Studio album by Johnny Cash
- Released: January 1975
- Recorded: January 1972–October 1973
- Genre: Country; children's;
- Length: 35:33
- Label: Columbia
- Producer: Johnny Cash; Charlie Bragg; Larry Butler;

Johnny Cash chronology
| Five Feet High and Rising (1974) | The Johnny Cash Children's Album (1975) | Johnny Cash Sings Precious Memories (1975) |

= The Johnny Cash Children's Album =

The Johnny Cash Children's Album is the 49th album by country singer Johnny Cash, released on Columbia Records in 1975, featuring recordings made between January 1972 and October 1973. As the title implies, it contains songs written for children. Among others, this includes "Tiger Whitehead", a song later released in an acoustic version on Cash's posthumous Personal File album in 2006. Most of the songs on the album had not been performed by Cash before. "Old Shep" had been performed by Elvis Presley, among others. One track recorded in 1972 was previously released on LP: "I Got a Boy (And His Name is John)" was first made available on the 1972 album International Superstar. It is a tongue-in-cheek duet between Cash and his wife, June Carter Cash, about their son, John Carter Cash.
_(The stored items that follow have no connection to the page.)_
(** ** Properties *)

(** C39: The Twitter and Reddit links that [generateSharingLinks] answers
    carry the URL and the text as query parameters that a client reads
    back exactly: [encodeURIComponent] leaves no ['&'], ['='] or ['?'] in
    a value and [decodeURIComponent] undoes it. *)
Theorem share_links_roundtrip url text tw rd :
  js_get (share_links url text) "platforms" ≫= (λ ps, js_get ps "twitter") = Some (JStr tw) →
  js_get (share_links url text) "platforms" ≫= (λ ps, js_get ps "reddit") = Some (JStr rd) →
  parse_query tw = Some [("text", text); ("url", url)] ∧ parse_query rd = Some [("url", url); ("title", text)].
Proof.
  simpl. intros [= <-] [= <-]. split.
  - replace (twitter_link (encodeURIComponent text) (encodeURIComponent url))
      with ("https://twitter.com/intent/tweet" +:+ String "?" ("text" +:+ String "=" (encodeURIComponent text
              +:+ String "&" ("url" +:+ String "=" (encodeURIComponent url))))) by reflexivity.
    by apply parse_query_two.
  - replace (reddit_link (encodeURIComponent text) (encodeURIComponent url))
      with ("https://www.reddit.com/submit" +:+ String "?" ("url" +:+ String "=" (encodeURIComponent url
              +:+ String "&" ("title" +:+ String "=" (encodeURIComponent text))))) by reflexivity.
    by apply parse_query_two.
Qed.

(** Recording a share of someone else's post, video or stream always
    answers 500 with the message of a [ValidationError] and stores no
    notification: the notification has [type: 'share'], which the
    Notification enum does not allow.  Sharing one's own content answers
    200 and changes nothing. *)
Theorem share_records_nothing base rm req db ct cid platform owner model :
  param req "contentType" = JStr ct → param req "contentId" = JStr cid →
  param req "platform" = JStr platform →
  ct ∈ sharing_content_types → platform ∈ sharing_platforms →
  content_owner ct cid db = (OVal (Some (Some owner, model)), db) →
  postShare base rm req db =
    if String.eqb req.(rq_user).(user_id) owner
    then (OResp (mkResponse 200 (JObj [("success", JBool true)])), db)
    else (OResp (mkResponse 500 (msg_body (err_text rm EValidation))), set_seq db (db.(db_seq) + 1)%N).
Proof.
  intros Hp1 Hp2 Hp3 Hct Hpl Hown. unfold postShare, recordShare. rewrite Hp1, Hp2, Hp3. cbn [js_to_string].
  rewrite !bool_decide_true by done. cbn [negb]. unfold catch_err, cbind. cbv beta. rewrite Hown. cbv beta iota.
  destruct (String.eqb _ _); [done|]. unfold generateSharingUrl, cnow, new_id, validate, cgets, cret, fail.
  rewrite bool_decide_true by done. cbv beta iota. by rewrite share_notification_invalid.
Qed.

(** No code session can be shared: for every id, the links request
    and the share request on content type ['code'] answer 500 and change
    nothing, since a CodeSession has no [user] to read. *)
Theorem share_code_always_fails base rm req db cid :
  param req "contentType" = JStr "code" → param req "contentId" = JStr cid →
  (∃ e, getShareLinks base rm req db = (OResp (mkResponse 500 (msg_body (err_text rm e))), db)) ∧
  (∃ e, postShare base rm req db = (OResp (mkResponse 500 (msg_body (err_text rm e))), db)).
Proof.
  intros Hp1 Hp2. unfold getShareLinks, postShare, generateSharingLinks, generateSharingUrl,
    generateSharingText, recordShare, content_owner. rewrite Hp1, Hp2. cbn [js_to_string].
  rewrite !bool_decide_true by (repeat constructor). cbn [negb String.eqb Ascii.eqb Bool.eqb andb].
  unfold find_by_id, catch_err, cbind, cgets, cret, fail.
  destruct (bool_decide (js_to_string (param req "platform") ∈ sharing_platforms)), (object_id_castable cid);
    cbn [negb]; try (split; eexists; reflexivity).
  destruct (coll_get Sessions db !! cid); split; eexists; reflexivity.
Qed.

Module ShareExamples.
Definition ex_base : string := "https://hybrid-platform.example.com".
Definition ex_msg (e : Err) : string := "failed".
Definition ex_p1 : Id := "5f00000000000000000000d1".
Definition ex_db : Db :=
  set_posts (empty_db 1000) {[ex_p1 := mkPost "5f00000000000000000000f1" "hello" [] [] [] [] false 5]}.
Definition ex_req (ct : string) : Request :=
  mkRequest [("contentType", ct); ("contentId", ex_p1); ("platform", "twitter")] (JObj []) (JObj [])
    (mkUser "5f00000000000000000000f2" "bob").

Lemma share_links_roundtrip_witness :
  parse_query (twitter_link (encodeURIComponent "Check out & see") (encodeURIComponent (ex_base +:+ "/posts/1"))) =
    Some [("text", "Check out & see"); ("url", ex_base +:+ "/posts/1")] ∧
  parse_query (reddit_link (encodeURIComponent "Check out & see") (encodeURIComponent (ex_base +:+ "/posts/1"))) =
    Some [("url", ex_base +:+ "/posts/1"); ("title", "Check out & see")].
Proof. by apply share_links_roundtrip. Defined.

Lemma share_records_nothing_witness :
  postShare ex_base ex_msg (ex_req "post") ex_db =
    (OResp (mkResponse 500 (msg_body (err_text ex_msg EValidation))), set_seq ex_db (ex_db.(db_seq) + 1)%N).
Proof.
  rewrite (share_records_nothing ex_base ex_msg (ex_req "post") ex_db "post" ex_p1 "twitter"
             "5f00000000000000000000f1" "Post");
    [reflexivity|reflexivity|reflexivity|reflexivity|repeat constructor|repeat constructor|by vm_compute].
Defined.

Lemma share_code_always_fails_witness :
  (∃ e, getShareLinks ex_base ex_msg (ex_req "code") ex_db = (OResp (mkResponse 500 (msg_body (err_text ex_msg e))), ex_db)) ∧
  (∃ e, postShare ex_base ex_msg (ex_req "code") ex_db = (OResp (mkResponse 500 (msg_body (err_text ex_msg e))), ex_db)).
Proof. apply (share_code_always_fails _ _ _ _ ex_p1); reflexivity. Defined.
End ShareExamples.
The Johnny Cash Children's Album was reissued in 2006 on Legacy Recordings, with four bonus tracks, including Henry Clay Work's "My Grandfather's Clock". An early version of "My Grandfather's Clock" was recorded in 1958 and is available on Songs of Our Soil. The song "Old Shep" was also re-released on the 2005 boxed set The Legend.

Professional ratings
Review scores
| Source | Rating |
| Allmusic | Star |

==Track listing==

Note: Johnny Cash first recorded a version of "My Grandfather's Clock" on March 12, 1959, for Songs of Our Soil.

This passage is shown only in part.